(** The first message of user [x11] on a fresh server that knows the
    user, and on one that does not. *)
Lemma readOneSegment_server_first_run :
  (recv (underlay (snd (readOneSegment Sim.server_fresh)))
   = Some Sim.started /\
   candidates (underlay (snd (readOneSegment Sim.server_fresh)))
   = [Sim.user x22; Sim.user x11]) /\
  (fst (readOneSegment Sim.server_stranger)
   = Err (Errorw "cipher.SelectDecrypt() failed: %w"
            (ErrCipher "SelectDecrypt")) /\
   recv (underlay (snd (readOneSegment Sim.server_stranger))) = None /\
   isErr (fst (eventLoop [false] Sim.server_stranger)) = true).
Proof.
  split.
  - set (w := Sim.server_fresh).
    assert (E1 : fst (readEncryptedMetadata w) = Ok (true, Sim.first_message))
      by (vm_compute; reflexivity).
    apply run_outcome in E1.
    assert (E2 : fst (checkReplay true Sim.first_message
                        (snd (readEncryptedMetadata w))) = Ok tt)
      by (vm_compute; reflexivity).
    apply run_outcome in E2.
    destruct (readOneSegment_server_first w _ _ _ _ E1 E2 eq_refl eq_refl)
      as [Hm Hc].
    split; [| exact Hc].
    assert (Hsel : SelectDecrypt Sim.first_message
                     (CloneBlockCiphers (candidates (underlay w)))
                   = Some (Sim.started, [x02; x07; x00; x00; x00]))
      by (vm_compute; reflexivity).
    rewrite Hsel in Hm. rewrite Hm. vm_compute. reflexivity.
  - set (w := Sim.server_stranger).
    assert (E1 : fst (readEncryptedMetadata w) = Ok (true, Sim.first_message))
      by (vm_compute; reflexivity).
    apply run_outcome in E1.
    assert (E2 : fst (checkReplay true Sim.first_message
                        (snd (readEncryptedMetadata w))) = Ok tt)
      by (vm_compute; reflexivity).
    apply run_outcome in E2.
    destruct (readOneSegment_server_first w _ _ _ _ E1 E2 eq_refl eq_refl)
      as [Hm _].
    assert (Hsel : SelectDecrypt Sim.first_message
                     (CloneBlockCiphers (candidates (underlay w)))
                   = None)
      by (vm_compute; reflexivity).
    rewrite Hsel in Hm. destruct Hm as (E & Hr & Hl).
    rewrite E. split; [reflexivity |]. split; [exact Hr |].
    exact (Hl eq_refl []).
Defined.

==

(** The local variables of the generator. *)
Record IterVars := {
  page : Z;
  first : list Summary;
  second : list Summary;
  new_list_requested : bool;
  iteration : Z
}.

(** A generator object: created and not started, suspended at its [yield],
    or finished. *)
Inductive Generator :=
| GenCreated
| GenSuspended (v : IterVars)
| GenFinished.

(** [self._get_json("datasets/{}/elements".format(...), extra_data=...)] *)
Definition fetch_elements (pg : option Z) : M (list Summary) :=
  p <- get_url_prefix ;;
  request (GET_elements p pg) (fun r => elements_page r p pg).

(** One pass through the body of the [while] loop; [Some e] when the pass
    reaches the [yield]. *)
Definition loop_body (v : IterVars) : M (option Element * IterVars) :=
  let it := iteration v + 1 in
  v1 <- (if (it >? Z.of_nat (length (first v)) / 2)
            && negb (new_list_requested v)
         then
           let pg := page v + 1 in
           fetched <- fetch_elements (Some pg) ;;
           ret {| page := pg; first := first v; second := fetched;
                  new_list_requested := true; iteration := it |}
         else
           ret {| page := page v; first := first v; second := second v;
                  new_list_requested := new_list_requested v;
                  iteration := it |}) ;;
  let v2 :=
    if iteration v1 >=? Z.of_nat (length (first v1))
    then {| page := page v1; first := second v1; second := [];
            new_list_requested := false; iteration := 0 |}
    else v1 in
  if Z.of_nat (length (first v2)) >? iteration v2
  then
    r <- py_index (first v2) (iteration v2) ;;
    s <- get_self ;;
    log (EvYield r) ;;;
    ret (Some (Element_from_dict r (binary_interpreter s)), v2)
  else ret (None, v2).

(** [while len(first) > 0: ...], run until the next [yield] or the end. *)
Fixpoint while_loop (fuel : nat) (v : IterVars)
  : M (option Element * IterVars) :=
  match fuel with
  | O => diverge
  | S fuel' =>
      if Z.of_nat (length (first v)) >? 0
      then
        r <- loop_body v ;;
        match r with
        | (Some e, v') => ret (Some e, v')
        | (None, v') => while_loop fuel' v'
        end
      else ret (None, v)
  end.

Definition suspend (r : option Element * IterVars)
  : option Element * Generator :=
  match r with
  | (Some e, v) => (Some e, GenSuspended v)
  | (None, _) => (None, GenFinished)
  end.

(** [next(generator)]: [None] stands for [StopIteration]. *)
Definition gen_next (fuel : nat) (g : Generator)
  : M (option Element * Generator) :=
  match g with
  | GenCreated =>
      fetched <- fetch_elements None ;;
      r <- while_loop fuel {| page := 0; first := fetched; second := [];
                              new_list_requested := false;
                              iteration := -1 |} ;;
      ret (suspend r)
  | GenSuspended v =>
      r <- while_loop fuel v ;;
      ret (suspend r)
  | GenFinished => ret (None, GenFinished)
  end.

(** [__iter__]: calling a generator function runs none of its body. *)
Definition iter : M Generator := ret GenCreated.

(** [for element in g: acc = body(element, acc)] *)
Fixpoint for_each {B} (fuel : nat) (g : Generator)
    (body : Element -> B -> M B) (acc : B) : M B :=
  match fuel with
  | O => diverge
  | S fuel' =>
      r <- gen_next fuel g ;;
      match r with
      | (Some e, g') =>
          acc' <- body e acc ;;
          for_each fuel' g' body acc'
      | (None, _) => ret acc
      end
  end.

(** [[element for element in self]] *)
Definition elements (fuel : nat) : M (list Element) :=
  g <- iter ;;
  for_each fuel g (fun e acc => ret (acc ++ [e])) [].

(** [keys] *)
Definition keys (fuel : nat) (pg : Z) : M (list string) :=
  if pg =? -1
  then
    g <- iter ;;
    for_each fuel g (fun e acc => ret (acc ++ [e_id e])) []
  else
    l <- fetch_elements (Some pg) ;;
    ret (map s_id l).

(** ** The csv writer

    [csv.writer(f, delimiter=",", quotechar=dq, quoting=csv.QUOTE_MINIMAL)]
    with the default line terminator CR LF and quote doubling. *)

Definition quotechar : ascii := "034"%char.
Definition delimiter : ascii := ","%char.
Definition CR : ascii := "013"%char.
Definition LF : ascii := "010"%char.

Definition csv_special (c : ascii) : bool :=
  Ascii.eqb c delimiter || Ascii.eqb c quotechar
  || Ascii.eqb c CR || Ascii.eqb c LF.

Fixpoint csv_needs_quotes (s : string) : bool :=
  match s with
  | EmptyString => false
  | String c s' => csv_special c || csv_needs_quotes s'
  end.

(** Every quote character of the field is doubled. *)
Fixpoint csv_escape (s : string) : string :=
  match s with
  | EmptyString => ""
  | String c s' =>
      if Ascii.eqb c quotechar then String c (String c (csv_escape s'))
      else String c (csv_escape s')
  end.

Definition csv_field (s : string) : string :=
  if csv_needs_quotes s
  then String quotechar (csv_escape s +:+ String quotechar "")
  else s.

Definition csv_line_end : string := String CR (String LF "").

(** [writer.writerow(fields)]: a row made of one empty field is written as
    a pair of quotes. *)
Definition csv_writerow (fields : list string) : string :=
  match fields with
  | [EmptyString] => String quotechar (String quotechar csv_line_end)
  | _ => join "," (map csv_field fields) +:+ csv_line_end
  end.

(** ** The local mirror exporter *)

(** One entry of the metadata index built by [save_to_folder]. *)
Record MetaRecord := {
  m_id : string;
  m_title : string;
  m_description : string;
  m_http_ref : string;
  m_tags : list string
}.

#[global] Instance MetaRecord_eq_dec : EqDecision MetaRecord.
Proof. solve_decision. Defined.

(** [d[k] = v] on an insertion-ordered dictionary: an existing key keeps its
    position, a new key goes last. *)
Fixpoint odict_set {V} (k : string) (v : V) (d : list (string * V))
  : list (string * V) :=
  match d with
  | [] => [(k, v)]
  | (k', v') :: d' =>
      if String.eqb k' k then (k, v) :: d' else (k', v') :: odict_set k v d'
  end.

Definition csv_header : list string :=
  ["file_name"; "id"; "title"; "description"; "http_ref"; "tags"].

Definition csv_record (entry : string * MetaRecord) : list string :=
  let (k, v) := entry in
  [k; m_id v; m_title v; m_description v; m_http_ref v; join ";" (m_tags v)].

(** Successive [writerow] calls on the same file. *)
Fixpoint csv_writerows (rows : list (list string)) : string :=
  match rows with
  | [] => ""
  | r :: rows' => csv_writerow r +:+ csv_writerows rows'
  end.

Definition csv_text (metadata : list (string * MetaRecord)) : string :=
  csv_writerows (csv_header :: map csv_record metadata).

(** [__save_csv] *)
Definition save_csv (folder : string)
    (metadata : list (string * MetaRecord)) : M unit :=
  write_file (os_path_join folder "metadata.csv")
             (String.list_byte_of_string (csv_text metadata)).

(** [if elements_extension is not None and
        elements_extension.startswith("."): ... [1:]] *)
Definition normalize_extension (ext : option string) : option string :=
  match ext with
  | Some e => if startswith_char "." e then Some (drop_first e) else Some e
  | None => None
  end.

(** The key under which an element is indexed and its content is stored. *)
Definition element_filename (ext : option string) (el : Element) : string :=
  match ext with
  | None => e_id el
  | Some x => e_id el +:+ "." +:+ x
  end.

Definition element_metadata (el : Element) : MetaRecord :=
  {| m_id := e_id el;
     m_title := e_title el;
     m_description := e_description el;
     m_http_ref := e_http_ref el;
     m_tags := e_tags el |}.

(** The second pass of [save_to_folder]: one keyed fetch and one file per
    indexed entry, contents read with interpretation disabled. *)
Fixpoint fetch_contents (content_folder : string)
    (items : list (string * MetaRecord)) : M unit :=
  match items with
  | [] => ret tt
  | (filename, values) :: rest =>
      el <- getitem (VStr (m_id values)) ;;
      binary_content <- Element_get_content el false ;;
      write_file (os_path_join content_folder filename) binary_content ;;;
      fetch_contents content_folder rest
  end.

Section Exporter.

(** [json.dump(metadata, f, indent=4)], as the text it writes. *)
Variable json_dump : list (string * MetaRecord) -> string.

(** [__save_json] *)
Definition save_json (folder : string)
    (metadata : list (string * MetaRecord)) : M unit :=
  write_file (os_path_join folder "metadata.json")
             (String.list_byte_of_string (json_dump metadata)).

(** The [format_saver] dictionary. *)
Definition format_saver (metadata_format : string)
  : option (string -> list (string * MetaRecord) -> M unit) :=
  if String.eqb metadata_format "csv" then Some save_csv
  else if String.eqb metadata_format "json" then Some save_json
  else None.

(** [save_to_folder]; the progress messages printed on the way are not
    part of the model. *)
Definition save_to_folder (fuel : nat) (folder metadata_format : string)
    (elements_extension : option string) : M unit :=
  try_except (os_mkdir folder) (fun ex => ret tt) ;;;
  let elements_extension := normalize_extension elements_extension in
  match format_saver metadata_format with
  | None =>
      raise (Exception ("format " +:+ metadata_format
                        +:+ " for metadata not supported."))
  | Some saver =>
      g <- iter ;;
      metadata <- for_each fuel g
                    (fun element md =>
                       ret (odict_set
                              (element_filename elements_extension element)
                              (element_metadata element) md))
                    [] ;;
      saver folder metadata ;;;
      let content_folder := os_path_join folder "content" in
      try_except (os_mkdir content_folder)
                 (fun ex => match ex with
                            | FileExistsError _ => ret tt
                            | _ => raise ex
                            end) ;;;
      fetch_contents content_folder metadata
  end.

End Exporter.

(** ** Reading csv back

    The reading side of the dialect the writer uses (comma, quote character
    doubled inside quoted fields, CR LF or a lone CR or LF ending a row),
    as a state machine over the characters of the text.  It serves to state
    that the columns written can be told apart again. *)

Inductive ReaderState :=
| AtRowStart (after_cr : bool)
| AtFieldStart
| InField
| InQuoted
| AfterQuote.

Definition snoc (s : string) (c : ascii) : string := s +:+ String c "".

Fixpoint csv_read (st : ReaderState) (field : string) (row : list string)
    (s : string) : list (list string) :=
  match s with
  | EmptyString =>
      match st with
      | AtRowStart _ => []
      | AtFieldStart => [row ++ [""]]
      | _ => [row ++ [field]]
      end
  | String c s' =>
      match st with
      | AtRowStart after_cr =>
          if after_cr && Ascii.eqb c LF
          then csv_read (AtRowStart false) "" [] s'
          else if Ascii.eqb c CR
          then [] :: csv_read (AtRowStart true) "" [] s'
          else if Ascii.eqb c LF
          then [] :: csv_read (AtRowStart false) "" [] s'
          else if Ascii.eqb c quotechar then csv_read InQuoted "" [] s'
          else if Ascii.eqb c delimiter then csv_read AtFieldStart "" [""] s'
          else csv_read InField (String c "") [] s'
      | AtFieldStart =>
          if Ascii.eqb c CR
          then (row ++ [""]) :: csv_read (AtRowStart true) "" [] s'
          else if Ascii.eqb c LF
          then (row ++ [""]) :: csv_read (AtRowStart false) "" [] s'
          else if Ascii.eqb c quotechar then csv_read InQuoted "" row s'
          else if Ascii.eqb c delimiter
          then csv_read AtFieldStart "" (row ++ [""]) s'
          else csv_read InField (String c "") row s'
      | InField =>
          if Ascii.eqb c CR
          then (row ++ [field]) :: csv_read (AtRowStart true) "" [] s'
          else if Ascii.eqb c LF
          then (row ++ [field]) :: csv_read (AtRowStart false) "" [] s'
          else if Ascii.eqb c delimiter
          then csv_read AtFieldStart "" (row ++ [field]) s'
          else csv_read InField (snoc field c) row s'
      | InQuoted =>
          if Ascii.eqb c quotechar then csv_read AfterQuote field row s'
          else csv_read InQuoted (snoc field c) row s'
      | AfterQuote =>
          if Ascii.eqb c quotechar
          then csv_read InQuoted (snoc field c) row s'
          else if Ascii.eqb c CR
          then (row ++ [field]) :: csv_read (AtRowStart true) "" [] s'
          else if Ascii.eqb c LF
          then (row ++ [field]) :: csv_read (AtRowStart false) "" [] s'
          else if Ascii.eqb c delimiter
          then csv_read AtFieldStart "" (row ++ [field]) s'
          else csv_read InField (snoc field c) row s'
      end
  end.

* * *

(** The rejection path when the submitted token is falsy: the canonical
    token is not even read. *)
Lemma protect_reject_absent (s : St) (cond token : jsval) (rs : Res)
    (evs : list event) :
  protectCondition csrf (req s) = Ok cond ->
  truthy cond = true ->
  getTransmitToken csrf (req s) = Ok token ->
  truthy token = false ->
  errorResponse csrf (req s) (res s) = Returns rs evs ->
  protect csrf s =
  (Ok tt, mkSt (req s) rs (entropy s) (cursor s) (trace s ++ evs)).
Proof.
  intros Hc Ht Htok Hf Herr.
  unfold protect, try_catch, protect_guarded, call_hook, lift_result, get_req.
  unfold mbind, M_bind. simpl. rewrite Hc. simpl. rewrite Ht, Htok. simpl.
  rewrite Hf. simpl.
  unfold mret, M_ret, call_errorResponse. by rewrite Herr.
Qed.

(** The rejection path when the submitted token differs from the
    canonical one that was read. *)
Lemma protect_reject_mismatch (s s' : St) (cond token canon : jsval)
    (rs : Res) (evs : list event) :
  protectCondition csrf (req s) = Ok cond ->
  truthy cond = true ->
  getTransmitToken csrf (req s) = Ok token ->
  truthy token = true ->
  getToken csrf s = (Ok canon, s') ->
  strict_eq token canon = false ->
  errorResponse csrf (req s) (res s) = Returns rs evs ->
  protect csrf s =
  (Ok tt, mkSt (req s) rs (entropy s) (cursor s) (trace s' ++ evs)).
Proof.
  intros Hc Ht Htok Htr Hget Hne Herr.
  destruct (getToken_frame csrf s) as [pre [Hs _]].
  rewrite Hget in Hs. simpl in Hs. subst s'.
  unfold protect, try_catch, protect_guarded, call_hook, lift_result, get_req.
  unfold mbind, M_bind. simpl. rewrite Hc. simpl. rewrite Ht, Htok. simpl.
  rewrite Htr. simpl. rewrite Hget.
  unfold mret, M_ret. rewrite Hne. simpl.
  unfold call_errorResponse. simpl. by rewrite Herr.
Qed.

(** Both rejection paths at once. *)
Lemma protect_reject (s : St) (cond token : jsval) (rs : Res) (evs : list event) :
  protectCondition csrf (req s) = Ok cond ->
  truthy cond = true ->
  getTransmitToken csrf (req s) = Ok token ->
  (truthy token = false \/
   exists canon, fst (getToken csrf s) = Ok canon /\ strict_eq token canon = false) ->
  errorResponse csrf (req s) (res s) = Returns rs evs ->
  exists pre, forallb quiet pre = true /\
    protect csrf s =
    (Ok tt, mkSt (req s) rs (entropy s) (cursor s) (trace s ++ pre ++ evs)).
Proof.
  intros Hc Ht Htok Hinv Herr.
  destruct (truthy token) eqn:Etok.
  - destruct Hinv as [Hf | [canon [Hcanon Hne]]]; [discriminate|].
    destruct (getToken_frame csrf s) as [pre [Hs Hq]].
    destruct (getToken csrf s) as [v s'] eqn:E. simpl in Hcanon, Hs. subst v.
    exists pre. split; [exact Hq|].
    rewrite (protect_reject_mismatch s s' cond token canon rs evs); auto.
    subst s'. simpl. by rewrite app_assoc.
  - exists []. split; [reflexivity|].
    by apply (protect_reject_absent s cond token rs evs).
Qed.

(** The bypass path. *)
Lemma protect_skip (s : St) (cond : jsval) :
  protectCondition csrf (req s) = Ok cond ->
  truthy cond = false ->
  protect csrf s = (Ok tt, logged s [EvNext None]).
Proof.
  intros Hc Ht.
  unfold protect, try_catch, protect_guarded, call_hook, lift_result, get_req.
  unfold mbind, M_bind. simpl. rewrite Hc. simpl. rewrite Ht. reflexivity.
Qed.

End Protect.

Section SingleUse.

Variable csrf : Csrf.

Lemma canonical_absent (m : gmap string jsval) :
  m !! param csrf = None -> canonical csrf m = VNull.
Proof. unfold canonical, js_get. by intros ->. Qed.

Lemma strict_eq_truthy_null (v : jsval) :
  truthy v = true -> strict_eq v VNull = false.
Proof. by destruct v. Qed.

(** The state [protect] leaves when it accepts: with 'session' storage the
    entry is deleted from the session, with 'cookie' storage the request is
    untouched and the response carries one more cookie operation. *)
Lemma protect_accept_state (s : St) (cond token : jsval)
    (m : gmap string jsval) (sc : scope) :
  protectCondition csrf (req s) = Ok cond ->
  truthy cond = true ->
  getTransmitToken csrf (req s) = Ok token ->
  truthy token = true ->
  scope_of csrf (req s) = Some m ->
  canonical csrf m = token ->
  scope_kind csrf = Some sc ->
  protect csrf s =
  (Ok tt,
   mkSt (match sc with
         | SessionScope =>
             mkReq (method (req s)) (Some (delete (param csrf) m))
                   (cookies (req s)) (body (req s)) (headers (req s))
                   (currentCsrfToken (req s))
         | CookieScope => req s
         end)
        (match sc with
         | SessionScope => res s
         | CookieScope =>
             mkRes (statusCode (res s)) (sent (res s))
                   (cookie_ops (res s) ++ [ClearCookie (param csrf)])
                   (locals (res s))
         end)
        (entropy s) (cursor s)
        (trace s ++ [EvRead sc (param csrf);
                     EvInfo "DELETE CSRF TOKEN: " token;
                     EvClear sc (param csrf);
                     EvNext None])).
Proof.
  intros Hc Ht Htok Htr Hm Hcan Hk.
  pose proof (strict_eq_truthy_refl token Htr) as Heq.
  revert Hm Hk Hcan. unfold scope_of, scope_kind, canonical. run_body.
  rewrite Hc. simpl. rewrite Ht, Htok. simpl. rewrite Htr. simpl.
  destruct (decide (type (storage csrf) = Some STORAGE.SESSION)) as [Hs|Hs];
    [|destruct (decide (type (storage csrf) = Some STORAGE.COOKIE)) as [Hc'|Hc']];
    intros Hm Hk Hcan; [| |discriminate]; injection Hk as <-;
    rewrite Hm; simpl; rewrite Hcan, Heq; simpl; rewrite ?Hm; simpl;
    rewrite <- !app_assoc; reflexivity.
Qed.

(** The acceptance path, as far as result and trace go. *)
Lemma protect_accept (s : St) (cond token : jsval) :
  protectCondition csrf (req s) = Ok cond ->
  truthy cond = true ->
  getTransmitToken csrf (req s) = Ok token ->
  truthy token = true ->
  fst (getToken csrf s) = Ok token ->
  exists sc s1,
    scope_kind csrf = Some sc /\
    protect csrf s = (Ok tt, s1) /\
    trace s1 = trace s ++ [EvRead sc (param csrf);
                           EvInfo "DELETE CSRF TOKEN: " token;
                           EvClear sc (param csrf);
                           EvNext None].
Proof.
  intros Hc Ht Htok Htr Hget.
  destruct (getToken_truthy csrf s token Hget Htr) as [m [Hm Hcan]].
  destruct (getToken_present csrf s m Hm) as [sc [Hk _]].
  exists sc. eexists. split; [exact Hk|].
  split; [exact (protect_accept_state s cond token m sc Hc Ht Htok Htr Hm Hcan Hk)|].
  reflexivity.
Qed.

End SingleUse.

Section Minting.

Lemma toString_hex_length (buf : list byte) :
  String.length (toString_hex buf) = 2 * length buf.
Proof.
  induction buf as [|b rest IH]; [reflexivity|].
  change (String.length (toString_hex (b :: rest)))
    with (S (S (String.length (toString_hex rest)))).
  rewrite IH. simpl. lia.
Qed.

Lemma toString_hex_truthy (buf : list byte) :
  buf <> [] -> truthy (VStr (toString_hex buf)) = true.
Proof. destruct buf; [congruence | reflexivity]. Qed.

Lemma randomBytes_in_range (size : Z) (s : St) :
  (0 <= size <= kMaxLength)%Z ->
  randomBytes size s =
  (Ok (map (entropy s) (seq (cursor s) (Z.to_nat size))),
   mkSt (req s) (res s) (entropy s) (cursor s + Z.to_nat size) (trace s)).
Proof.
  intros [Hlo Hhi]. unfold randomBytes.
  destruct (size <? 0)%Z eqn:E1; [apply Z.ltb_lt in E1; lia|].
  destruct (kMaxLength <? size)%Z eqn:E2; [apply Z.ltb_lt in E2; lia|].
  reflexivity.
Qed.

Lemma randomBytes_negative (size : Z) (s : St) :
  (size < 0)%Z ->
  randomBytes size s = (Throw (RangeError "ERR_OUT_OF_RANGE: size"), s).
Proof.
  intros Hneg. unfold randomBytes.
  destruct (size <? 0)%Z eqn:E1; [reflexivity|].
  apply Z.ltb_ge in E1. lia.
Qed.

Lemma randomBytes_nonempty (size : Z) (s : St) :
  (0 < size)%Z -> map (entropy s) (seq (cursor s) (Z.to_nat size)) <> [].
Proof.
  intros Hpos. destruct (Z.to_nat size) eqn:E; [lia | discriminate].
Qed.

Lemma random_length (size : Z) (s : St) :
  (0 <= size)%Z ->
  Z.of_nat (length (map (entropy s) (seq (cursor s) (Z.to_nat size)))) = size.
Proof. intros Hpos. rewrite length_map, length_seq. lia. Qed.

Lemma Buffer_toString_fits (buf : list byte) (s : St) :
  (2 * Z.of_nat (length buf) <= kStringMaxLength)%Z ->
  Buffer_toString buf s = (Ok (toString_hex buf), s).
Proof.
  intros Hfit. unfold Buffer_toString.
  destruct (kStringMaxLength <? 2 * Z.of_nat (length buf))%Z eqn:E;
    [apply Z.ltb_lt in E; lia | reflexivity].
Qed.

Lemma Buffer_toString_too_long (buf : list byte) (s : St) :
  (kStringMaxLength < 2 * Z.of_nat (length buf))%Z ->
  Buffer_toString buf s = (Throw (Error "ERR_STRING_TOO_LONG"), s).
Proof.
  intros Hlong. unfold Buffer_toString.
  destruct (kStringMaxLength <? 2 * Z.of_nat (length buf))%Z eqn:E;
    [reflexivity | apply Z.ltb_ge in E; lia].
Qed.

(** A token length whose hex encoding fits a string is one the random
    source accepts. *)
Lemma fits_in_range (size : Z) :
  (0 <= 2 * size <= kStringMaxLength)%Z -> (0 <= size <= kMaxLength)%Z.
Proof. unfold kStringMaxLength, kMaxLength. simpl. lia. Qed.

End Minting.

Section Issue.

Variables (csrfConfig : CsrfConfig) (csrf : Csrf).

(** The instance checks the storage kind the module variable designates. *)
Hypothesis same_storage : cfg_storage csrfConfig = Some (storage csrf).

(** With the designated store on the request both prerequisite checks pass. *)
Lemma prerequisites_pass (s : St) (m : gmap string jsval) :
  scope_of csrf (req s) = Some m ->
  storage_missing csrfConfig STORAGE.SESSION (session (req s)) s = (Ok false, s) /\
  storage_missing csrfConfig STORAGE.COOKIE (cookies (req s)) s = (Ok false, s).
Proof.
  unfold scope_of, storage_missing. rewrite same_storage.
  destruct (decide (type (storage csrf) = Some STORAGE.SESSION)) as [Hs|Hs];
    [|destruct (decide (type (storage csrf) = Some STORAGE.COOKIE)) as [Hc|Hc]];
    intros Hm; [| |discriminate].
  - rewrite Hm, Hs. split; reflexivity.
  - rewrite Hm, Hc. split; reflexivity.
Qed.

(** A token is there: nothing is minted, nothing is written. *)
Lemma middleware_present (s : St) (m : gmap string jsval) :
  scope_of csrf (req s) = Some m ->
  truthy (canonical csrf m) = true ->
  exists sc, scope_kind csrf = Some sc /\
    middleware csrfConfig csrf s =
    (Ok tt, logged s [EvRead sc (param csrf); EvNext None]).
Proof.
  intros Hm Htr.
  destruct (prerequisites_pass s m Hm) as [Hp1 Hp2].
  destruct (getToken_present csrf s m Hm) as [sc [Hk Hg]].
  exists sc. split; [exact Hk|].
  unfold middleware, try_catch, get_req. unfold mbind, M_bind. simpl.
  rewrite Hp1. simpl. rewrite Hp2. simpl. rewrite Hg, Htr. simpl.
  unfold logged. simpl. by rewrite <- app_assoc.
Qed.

Exercise directions:
The records are above. How many lines in them contain the word "underlay"? Give the number alone.

Reply to the exercise:
5